## WORK INSTRUCTIONS:
Under this line are the records; write out word for word the part that begins at the line containing "(** The decrees" and ends at the line containing "GetLatestStatements d = []", and no more.

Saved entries
* * *

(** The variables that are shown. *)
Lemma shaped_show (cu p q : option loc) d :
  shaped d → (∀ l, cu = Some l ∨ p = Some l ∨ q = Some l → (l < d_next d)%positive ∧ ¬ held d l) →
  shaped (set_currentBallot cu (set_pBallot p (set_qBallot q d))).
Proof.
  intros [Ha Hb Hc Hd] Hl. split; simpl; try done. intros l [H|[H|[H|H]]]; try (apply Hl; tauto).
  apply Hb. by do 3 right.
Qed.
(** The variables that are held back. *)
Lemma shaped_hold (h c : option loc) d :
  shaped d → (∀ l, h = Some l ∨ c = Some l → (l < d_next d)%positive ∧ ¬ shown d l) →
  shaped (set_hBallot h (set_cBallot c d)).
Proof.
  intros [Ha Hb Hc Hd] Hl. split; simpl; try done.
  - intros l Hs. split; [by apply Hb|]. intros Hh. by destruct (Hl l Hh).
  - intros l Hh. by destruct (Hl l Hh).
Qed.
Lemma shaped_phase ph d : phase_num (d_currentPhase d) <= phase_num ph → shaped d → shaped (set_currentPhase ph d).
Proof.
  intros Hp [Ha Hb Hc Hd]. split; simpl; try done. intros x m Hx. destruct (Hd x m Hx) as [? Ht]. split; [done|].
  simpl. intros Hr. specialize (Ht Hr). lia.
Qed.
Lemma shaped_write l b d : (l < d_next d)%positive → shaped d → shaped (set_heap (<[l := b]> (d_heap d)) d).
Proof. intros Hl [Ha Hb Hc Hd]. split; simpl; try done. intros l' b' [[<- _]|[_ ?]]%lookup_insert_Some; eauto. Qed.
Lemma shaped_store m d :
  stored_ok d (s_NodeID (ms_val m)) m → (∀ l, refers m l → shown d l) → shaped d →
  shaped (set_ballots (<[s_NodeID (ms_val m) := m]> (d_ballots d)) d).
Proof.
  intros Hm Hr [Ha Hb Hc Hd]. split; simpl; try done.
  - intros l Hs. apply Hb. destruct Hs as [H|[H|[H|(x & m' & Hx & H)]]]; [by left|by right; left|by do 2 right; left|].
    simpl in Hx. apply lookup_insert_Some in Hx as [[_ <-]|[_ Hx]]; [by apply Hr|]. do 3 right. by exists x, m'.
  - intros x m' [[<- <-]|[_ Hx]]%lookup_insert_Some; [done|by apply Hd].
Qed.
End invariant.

* * *

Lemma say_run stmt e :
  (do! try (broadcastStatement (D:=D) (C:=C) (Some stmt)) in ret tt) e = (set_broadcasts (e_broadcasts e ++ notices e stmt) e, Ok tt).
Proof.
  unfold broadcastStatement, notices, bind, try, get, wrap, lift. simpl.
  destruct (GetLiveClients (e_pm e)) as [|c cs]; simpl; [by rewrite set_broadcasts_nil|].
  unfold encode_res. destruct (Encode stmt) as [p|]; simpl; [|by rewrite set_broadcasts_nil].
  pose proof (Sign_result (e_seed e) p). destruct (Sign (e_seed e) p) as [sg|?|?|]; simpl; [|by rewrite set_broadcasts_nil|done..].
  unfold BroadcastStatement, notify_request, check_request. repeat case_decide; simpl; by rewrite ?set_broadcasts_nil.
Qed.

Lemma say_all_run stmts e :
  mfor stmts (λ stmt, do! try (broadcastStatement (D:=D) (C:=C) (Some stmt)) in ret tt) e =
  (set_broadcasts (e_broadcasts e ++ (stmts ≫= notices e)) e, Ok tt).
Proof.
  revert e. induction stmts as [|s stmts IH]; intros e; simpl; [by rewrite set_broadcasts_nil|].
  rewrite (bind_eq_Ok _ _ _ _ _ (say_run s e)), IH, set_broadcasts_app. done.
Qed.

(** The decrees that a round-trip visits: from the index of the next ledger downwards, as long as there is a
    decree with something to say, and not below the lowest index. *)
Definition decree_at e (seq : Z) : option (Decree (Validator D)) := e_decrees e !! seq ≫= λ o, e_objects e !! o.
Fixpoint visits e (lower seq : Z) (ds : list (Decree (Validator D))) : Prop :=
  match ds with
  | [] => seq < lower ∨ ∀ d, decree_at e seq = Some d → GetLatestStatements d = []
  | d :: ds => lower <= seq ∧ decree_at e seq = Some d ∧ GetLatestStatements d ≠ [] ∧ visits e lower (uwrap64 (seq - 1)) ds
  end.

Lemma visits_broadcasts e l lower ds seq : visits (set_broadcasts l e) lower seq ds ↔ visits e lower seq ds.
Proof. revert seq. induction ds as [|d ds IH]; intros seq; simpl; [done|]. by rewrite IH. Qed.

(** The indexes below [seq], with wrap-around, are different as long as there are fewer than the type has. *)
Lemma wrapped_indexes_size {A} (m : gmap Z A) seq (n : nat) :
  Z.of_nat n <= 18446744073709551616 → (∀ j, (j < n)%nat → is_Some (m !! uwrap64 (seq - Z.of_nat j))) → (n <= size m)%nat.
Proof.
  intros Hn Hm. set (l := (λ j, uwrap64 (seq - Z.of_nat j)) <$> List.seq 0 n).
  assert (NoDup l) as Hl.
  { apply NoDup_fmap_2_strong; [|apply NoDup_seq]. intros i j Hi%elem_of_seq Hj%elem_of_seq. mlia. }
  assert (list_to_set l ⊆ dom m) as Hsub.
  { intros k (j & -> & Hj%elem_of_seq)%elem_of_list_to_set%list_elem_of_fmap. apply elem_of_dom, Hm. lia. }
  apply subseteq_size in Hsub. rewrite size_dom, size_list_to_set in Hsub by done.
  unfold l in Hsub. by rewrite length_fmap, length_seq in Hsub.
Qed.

* * *

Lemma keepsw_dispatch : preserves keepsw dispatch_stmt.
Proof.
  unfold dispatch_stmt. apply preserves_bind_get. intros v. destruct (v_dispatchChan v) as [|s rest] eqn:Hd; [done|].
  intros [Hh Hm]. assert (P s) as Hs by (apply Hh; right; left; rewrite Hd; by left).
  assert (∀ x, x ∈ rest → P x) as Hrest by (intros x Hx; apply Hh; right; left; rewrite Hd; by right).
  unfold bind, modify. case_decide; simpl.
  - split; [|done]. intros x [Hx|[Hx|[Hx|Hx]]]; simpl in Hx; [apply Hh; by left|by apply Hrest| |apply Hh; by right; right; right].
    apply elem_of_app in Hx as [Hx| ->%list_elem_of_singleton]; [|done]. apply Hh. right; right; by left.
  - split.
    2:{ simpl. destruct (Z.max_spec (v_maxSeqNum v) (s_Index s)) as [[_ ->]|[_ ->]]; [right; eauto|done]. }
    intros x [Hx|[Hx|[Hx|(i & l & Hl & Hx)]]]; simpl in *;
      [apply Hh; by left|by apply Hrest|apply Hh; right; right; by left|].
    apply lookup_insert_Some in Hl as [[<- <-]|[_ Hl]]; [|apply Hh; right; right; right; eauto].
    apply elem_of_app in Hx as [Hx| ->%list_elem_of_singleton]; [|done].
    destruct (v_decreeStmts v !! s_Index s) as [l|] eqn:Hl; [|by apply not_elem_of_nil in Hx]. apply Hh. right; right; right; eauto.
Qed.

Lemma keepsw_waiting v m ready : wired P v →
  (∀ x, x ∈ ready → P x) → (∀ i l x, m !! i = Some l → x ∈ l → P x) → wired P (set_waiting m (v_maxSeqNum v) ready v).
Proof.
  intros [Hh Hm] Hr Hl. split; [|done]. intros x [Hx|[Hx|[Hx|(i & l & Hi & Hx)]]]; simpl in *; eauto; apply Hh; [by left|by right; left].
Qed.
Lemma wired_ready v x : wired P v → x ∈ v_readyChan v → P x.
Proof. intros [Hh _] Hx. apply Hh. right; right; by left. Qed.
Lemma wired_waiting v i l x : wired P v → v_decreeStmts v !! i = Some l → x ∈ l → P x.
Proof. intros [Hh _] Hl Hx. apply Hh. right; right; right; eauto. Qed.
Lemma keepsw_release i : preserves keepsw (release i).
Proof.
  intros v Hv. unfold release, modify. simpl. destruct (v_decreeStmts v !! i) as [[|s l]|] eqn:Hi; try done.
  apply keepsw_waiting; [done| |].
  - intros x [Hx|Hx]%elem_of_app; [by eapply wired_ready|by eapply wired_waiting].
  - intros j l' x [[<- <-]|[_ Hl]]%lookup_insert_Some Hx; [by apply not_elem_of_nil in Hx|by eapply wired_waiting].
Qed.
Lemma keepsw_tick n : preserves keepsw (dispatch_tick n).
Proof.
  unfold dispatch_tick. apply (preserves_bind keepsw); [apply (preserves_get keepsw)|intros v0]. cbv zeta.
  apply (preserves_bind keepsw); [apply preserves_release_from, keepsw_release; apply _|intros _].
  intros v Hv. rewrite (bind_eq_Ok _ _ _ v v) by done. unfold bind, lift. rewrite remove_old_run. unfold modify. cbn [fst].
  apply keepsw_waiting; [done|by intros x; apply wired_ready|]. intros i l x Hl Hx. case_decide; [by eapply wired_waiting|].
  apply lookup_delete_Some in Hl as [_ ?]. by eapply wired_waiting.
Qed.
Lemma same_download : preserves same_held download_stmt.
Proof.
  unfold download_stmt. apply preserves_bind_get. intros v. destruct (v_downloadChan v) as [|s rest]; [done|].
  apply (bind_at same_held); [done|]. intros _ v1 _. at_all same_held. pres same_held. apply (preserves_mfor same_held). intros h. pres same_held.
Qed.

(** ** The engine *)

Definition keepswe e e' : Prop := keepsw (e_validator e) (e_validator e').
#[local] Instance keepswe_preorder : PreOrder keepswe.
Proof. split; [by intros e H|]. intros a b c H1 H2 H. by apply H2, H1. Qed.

* * *

## EXERCISE OUTPUT:
(** The decrees that a round-trip visits: from the index of the next ledger downwards, as long as there is a
    decree with something to say, and not below the lowest index. *)
Definition decree_at e (seq : Z) : option (Decree (Validator D)) := e_decrees e !! seq ≫= λ o, e_objects e !! o.
Fixpoint visits e (lower seq : Z) (ds : list (Decree (Validator D))) : Prop :=
  match ds with
  | [] => seq < lower ∨ ∀ d, decree_at e seq = Some d → GetLatestStatements d = []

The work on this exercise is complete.